Friday, December 10, 2010

That’s my story and I’m sticking to it!

As parents we all do what we think is best for our kids. We teach them what we think is right and wrong. Our discipline styles vary and our expectations are sometimes different.

I am not a perfect parent by any measuring stick. And I am not under the delusion that my kiddos can do no wrong. When they make a mistake or act inappropriately, it’s my job to fix the behavior and show them how to live up to my expectations.

I have found myself in situations where I didn’t agree with how a parent approached disciplining their children, to the point where the children are not welcome around mine. When a parent approached me about it, I was honest about the children’s behavior and got excuses for why it was ok for them to behave the way they did. (This was recurring behaviors, not one-time incidents.)
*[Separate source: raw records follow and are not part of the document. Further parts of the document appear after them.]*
(** * cMemLeak: allocation handles, reference-count perturbation, byte buffers

    A shallow embedding of [src/cpy/cMemLeak.c].  The C functions of the
    module are written as state-passing functions over a [World] that holds
    what the module can touch through the host runtime: the blocks handed out
    by the four allocator families it calls into, the reference counts of the
    objects it is given, the thread's error indicator, and a log of every
    allocator call.  The host interface (libc [malloc]/[free] and the CPython
    C-API calls the file makes) is modelled from its documented contract and
    kept apart from the functions that are transcribed from the file. *)

From Stdlib Require Import ZArith List Bool Lia.
From Stdlib.Strings Require Import Byte.
From stdpp Require Import base gmap strings.

Local Open Scope Z_scope.

(** ** Memory model *)

(** Addresses are integers; [NULL] is address zero. *)
Abbreviation ptr := Z (only parsing).
Definition NULL : ptr := 0.

(** An allocator family is a matched allocate/release pair.  The file calls
    into four of them. *)
Inductive family : Set :=
  | Fam_libc   (* malloc / free *)
  | Fam_raw    (* PyMem_RawMalloc / PyMem_RawFree *)
  | Fam_mem    (* PyMem_Malloc / PyMem_Free *)
  | Fam_obj.   (* PyObject_Malloc / PyObject_Free, behind tp_alloc / tp_free *)

#[global] Instance family_eq_dec : EqDecision family.
Proof. solve_decision. Defined.

Record block : Set := Block { blk_family : family; blk_size : Z }.

(** Calls that reach an allocator, and calls to [_Py_Dealloc]. *)
Inductive event : Set :=
  | EvAlloc (f : family) (nbytes : Z) (result : ptr)
  | EvRelease (f : family) (p : ptr)
  | EvDealloc (op : ptr).

(** A release function handed a pointer it must not be handed. *)
Inductive violation : Set :=
  | Mismatched (released_by owned_by : family) (p : ptr)
  | NotLive (released_by : family) (p : ptr).

Inductive PyExc : Set :=
  | PyExc_TypeError
  | PyExc_OverflowError
  | PyExc_MemoryError
  | PyExc_SystemError
  | PyExc_AttributeError.

#[global] Instance PyExc_eq_dec : EqDecision PyExc.
Proof. solve_decision. Defined.

(** The head every object starts with. *)
Record PyObject : Set := { ob_refcnt : Z; ob_type : string }.

Record World : Type := {
  heap : gmap Z block;          (* live blocks, by address *)
  brk : positive;               (* next address the allocators hand out *)
  objs : gmap Z PyObject;       (* objects whose counters the module may touch *)
  err : option PyExc;           (* the error indicator *)
  trace : list event;           (* allocator calls, most recent first *)
  violations : list violation   (* invalid releases, most recent first *)
}.

Definition with_heap (h : gmap Z block) (b : positive) (s : World) : World :=
  {| heap := h; brk := b; objs := objs s; err := err s;
     trace := trace s; violations := violations s |}.

Definition with_objs (o : gmap Z PyObject) (s : World) : World :=
  {| heap := heap s; brk := brk s; objs := o; err := err s;
     trace := trace s; violations := violations s |}.

Definition with_err (e : option PyExc) (s : World) : World :=
  {| heap := heap s; brk := brk s; objs := objs s; err := e;
     trace := trace s; violations := violations s |}.

Definition log (ev : event) (s : World) : World :=
  {| heap := heap s; brk := brk s; objs := objs s; err := err s;
     trace := ev :: trace s; violations := violations s |}.

Definition flag (v : violation) (s : World) : World :=
  {| heap := heap s; brk := brk s; objs := objs s; err := err s;
     trace := trace s; violations := v :: violations s |}.

(** Python values as the argument parser sees them: an integer (anything
    with [__index__]), or an object that is not one. *)
Inductive PyVal : Set :=
  | PyLong (z : Z)
  | PyOther (tp_name : string).

(** [typedef struct { PyObject_HEAD size_t size; void *buffer; }]: the three
    structs of the file ([CMallocObject], [PyRawMallocObject],
    [PyMallocObject]) have this one layout.  [ob_base] is the address of the
    instance itself. *)
Record MallocObject : Set := { ob_base : ptr; size : Z; buffer : ptr }.

Definition set_size (n : Z) (self : MallocObject) : MallocObject :=
  {| ob_base := ob_base self; size := n; buffer := buffer self |}.

Definition set_buffer (p : ptr) (self : MallocObject) : MallocObject :=
  {| ob_base := ob_base self; size := size self; buffer := p |}.

(** A bytes object: its length and its storage, one cell per byte plus the
    terminating NUL.  A cell that was never written is [None]. *)
Record PyBytesObject : Set := { ob_size : Z; ob_sval : list (option byte) }.

(** [structmember.h] *)
Inductive member_type : Set := T_ULONG.
Inductive member_offset : Set := offsetof_size | offsetof_buffer.
Definition READONLY : Z := 1.

Record PyMemberDef : Set := {
  m_name : string;
  m_type : member_type;
  m_offset : member_offset;
  m_flags : Z;
  m_doc : string
}.

(** The slots of [PyTypeObject] that the file fills in. *)
Record PyTypeObject : Type := {
  tp_name : string;
  tp_doc : string;
  tp_basicsize : Z;
  tp_new : Z -> World -> option MallocObject * World;
  tp_init : MallocObject -> list PyVal -> list (string * PyVal) -> World ->
            Z * MallocObject * World;
  tp_dealloc : MallocObject -> World -> World;
  tp_members : list PyMemberDef
}.

(** Concrete surroundings used to run the model: an allocator that serves
    requests of up to 4096 bytes and an empty world. *)
Definition grant_4k (h : gmap Z block) (f : family) (n : Z) : bool := n <=? 4096.

Definition world0 : World :=
  {| heap := ∅; brk := 4096%positive; objs := ∅; err := None;
     trace := []; violations := [] |}.

(** A new, not yet initialised instance of a handle type on a 64-bit
    target, and the world in which it has just been stored. *)
Definition handle0 : MallocObject :=
  {| ob_base := 4096; size := 0; buffer := NULL |}.

Definition world_new : World :=
  {| heap := {[ 4096 := Block Fam_obj 32 ]}; brk := 4128%positive; objs := ∅;
     err := None; trace := [EvAlloc Fam_obj 32 4096]; violations := [] |}.

(** A world with [None] at address 8 and a list at address 64 that one
    reference keeps alive. *)
Definition world_refs : World :=
  {| heap := ∅; brk := 4096%positive;
     objs := {[ 8 := {| ob_refcnt := 1000; ob_type := "NoneType" |};
                64 := {| ob_refcnt := 1; ob_type := "list" |} ]};
     err := None; trace := []; violations := [] |}.

(** ** Module-level objects *)

(** A function of a method table, with the calling convention its flags
    select: [METH_O] passes the one argument, [METH_VARARGS | METH_KEYWORDS]
    the positional and the named arguments. *)
Inductive PyCFunction : Type :=
  | METH_O (f : ptr -> World -> ptr * World)
  | METH_VARARGS_KEYWORDS
      (f : list PyVal -> list (string * PyVal) -> World ->
           option PyBytesObject * World).

Record PyMethodDef : Type := {
  ml_name : string;
  ml_meth : PyCFunction;
  ml_doc : string
}.

(** [PyModuleDef]; the fields [m_name], [m_doc], [m_size], [m_methods] carry
    the prefix [md_] here, [m_name] and [m_doc] being taken by [PyMemberDef]. *)
Record PyModuleDef : Type := {
  md_name : string;
  md_doc : string;
  md_size : Z;
  md_methods : list PyMethodDef
}.

(** What a name of the module is bound to: a function of the method table,
    or the type object at an address. *)
Inductive attr : Type :=
  | AttrFunction (d : PyMethodDef)
  | AttrType (p : ptr).

(** The state module initialisation works on: the world; the names the
    extension has bound in the dictionary of the module being initialised,
    through its method table and through [PyModule_AddObject] (the entries
    the host adds of its own, such as [__name__], are not tracked); and the
    type objects [PyType_Ready] has been called on, latest first. *)
Record Interp : Type := {
  world : World;
  module_dict : gmap string attr;
  readied : list ptr
}.

Definition on_world (f : World -> World) (i : Interp) : Interp :=
  {| world := f (world i); module_dict := module_dict i; readied := readied i |}.

(** A world in which [None] sits at address 8 and the three static type
    objects at addresses 100, 200 and 300, each with the single reference a
    static object starts with; and hosts that never fail, or fail at one
    step. *)
Definition world_types : World :=
  {| heap := ∅; brk := 4096%positive;
     objs := {[ 8 := {| ob_refcnt := 1000; ob_type := "NoneType" |};
                100 := {| ob_refcnt := 1; ob_type := "type" |};
                200 := {| ob_refcnt := 1; ob_type := "type" |};
                300 := {| ob_refcnt := 1; ob_type := "type" |} ]};
     err := None; trace := []; violations := [] |}.

Definition always_ok {A : Type} (x : A) : option PyExc := None.

(** The counts of an interpreter that keeps one reference to a module for
    each function of a method table of three besides the one it returns, and
    four references to a type it has made ready. *)
Definition refs_of_new_module : Z := 4.

Definition four_refs (p : ptr) : Z := 4.

Definition fails_on_ptr (p : ptr) (q : ptr) : option PyExc :=
  if q =? p then Some PyExc_TypeError else None.

Definition fails_on_name (n : string) (m : string) : option PyExc :=
  if String.eqb m n then Some PyExc_MemoryError else None.

Section cMemLeak.

(** The platform and the surroundings are parameters: the width in bits of
    [size_t] / [Py_ssize_t] / [unsigned long] (an LP64 or ILP32 target), the
    decision of the system whether a request for [n] bytes from a family is
    served given the live blocks, and the address of the [None] singleton. *)
Variable w : positive.
Variable grant : gmap Z block -> family -> Z -> bool.
Variable Py_None : ptr.

(** ** Machine integers *)

Definition modulus : Z := 2 ^ Z.pos w.
Definition half_modulus : Z := 2 ^ (Z.pos w - 1).
Definition PY_SSIZE_T_MAX : Z := half_modulus - 1.
Definition PY_SSIZE_T_MIN : Z := - half_modulus.

(** The value an integer has once stored in a [size_t] (or [unsigned long]). *)
Definition to_size_t (z : Z) : Z := z mod modulus.

(** The value an integer has once stored in a [Py_ssize_t]. *)
Definition to_ssize_t (z : Z) : Z := (z + half_modulus) mod modulus - half_modulus.

(** ** Host interface: allocators *)

(** A request for [n] bytes from family [f].  A served request returns the
    current break as a fresh non-null address and records the block under its
    family; a refused one returns [NULL].  The error indicator is never
    touched. *)
Definition raw_alloc (f : family) (n : Z) (s : World) : ptr * World :=
  if grant (heap s) f n then
    let p := Z.pos (brk s) in
    (p, log (EvAlloc f n p)
          (with_heap (<[p := Block f n]> (heap s)) (brk s + Z.to_pos n)%positive s))
  else (NULL, log (EvAlloc f n NULL) s).

(** Releasing [p] through family [f]: no operation on [NULL]; otherwise [p]
    must be a live block of that same family, and anything else is recorded
    as a violation. *)
Definition raw_release (f : family) (p : ptr) (s : World) : World :=
  let s := log (EvRelease f p) s in
  if p =? NULL then s
  else match heap s !! p with
       | Some b =>
           if decide (blk_family b = f)
           then with_heap (delete p (heap s)) (brk s) s
           else flag (Mismatched f (blk_family b) p) s
       | None => flag (NotLive f p) s
       end.

Definition malloc : Z -> World -> ptr * World := raw_alloc Fam_libc.
Definition free : ptr -> World -> World := raw_release Fam_libc.
Definition PyMem_RawMalloc : Z -> World -> ptr * World := raw_alloc Fam_raw.
Definition PyMem_RawFree : ptr -> World -> World := raw_release Fam_raw.
Definition PyMem_Malloc : Z -> World -> ptr * World := raw_alloc Fam_mem.
Definition PyMem_Free : ptr -> World -> World := raw_release Fam_mem.
Definition PyObject_Malloc : Z -> World -> ptr * World := raw_alloc Fam_obj.
Definition PyObject_Free : ptr -> World -> World := raw_release Fam_obj.

(** ** Host interface: errors *)

Definition PyErr_Set (e : PyExc) (s : World) : World := with_err (Some e) s.
Definition PyErr_NoMemory (s : World) : World := PyErr_Set PyExc_MemoryError s.

(** ** Host interface: argument parsing *)

(** Format unit ["n"]: the object is converted with [__index__] and must fit
    a [Py_ssize_t]. *)
Definition convert_n (v : PyVal) : PyExc + Z :=
  match v with
  | PyLong z =>
      if (PY_SSIZE_T_MIN <=? z) && (z <=? PY_SSIZE_T_MAX) then inr z
      else inl PyExc_OverflowError
  | PyOther _ => inl PyExc_TypeError
  end.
My reply was that I understood their choice to allow the behaviors, but that I didn’t want my children to follow suit. The parent was understandably upset with me. The behaviors bother me so much that I am willing to put that friendship on the line.

But I have to ask, why shouldn’t I limit my kids’ exposure to behaviors I don’t want them mimicking? Isn’t it my right to steer my children toward the behaviors I expect from them? When children can’t respect boundaries at other people’s houses, why should they be invited back?

I struggle with this. On the one hand, I am a “live and let live” kind of person when it comes to how we raise our kids. Sure, I may mock a trend or two here and there, and I may not agree with how everyone does it. Heck, I’m the kind of person that will mock you to your face if I think you are doing something silly. But I will be the first to stand up for your right to do things your way.

When it comes to my kids, though, I find myself firmly on the other hand. I don’t have to agree with you, but that doesn’t mean I want your kids around mine. And I will stand up for my right to influence my children the way I want.

How do other parents manage this dichotomy? Have you ever had to confront a friend about their kid’s behavior? How did you do it and how did it turn out?